ASSIGNMENT: All lines between the start of the listing below and the line containing "eapply rtc_l; [apply step_load|].", inclusive, must be repeated exactly.

DATA IN THIS EXERCISE:
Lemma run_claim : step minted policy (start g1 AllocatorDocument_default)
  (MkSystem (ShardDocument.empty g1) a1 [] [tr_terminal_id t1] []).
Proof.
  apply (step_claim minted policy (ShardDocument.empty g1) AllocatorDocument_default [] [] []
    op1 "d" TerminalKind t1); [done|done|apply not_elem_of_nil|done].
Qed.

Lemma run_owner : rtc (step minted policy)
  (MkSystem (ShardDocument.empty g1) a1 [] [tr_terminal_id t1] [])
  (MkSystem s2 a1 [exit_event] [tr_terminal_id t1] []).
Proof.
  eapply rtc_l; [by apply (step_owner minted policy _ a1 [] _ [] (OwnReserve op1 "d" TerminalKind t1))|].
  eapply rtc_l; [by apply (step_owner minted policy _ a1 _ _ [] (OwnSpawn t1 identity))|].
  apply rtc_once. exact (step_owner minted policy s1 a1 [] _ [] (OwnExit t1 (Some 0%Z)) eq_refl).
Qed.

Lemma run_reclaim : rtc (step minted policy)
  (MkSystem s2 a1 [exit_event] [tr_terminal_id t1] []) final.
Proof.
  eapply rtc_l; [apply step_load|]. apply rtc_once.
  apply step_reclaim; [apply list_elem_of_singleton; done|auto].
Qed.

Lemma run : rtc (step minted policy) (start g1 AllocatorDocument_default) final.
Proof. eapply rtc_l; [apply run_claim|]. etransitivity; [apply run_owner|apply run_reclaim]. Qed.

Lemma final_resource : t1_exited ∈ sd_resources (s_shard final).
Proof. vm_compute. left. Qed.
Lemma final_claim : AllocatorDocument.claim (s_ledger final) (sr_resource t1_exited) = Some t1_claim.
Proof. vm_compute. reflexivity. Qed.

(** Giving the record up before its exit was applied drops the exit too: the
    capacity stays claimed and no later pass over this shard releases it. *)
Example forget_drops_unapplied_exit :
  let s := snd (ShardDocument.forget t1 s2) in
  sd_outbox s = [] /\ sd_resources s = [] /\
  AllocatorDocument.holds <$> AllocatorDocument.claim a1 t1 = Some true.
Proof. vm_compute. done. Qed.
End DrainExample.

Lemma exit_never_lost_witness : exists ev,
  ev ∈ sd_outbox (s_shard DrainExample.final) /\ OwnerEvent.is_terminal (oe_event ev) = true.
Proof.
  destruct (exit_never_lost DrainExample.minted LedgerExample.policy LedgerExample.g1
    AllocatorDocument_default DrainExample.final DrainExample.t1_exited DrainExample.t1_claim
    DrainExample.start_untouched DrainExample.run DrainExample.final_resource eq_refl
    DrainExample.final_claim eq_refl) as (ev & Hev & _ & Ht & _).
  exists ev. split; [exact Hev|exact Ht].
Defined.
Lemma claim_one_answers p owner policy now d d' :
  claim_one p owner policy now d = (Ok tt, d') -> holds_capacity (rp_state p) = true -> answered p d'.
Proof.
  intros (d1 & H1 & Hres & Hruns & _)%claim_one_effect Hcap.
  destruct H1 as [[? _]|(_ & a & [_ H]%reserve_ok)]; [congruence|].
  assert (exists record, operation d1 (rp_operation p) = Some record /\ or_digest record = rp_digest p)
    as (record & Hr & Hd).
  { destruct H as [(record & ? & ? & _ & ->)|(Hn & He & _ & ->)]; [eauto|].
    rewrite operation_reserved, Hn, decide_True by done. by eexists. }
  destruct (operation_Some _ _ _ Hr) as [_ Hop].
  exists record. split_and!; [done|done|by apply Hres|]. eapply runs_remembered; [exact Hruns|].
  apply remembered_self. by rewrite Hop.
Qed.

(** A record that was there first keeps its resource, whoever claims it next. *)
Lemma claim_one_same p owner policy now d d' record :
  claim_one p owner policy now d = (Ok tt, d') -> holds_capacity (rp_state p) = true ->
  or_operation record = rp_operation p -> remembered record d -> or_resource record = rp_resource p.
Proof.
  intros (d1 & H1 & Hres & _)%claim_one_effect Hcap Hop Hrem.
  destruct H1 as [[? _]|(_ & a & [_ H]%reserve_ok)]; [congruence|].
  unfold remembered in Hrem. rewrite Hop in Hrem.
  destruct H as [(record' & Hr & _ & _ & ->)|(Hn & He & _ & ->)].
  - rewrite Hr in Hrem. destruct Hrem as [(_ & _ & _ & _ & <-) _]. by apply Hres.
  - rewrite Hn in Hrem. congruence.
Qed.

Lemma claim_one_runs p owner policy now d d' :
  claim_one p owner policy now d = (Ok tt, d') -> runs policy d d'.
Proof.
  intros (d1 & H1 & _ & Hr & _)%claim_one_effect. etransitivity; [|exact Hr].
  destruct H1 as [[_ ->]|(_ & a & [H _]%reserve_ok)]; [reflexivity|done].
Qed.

ANSWER FOR THE TASK:
Lemma run_claim : step minted policy (start g1 AllocatorDocument_default)
  (MkSystem (ShardDocument.empty g1) a1 [] [tr_terminal_id t1] []).
Proof.
  apply (step_claim minted policy (ShardDocument.empty g1) AllocatorDocument_default [] [] []
    op1 "d" TerminalKind t1); [done|done|apply not_elem_of_nil|done].
Qed.

Lemma run_owner : rtc (step minted policy)
  (MkSystem (ShardDocument.empty g1) a1 [] [tr_terminal_id t1] [])
  (MkSystem s2 a1 [exit_event] [tr_terminal_id t1] []).
Proof.
  eapply rtc_l; [by apply (step_owner minted policy _ a1 [] _ [] (OwnReserve op1 "d" TerminalKind t1))|].
  eapply rtc_l; [by apply (step_owner minted policy _ a1 _ _ [] (OwnSpawn t1 identity))|].
  apply rtc_once. exact (step_owner minted policy s1 a1 [] _ [] (OwnExit t1 (Some 0%Z)) eq_refl).
Qed.

Lemma run_reclaim : rtc (step minted policy)
  (MkSystem s2 a1 [exit_event] [tr_terminal_id t1] []) final.
Proof.
  eapply rtc_l; [apply step_load|]. apply rtc_once.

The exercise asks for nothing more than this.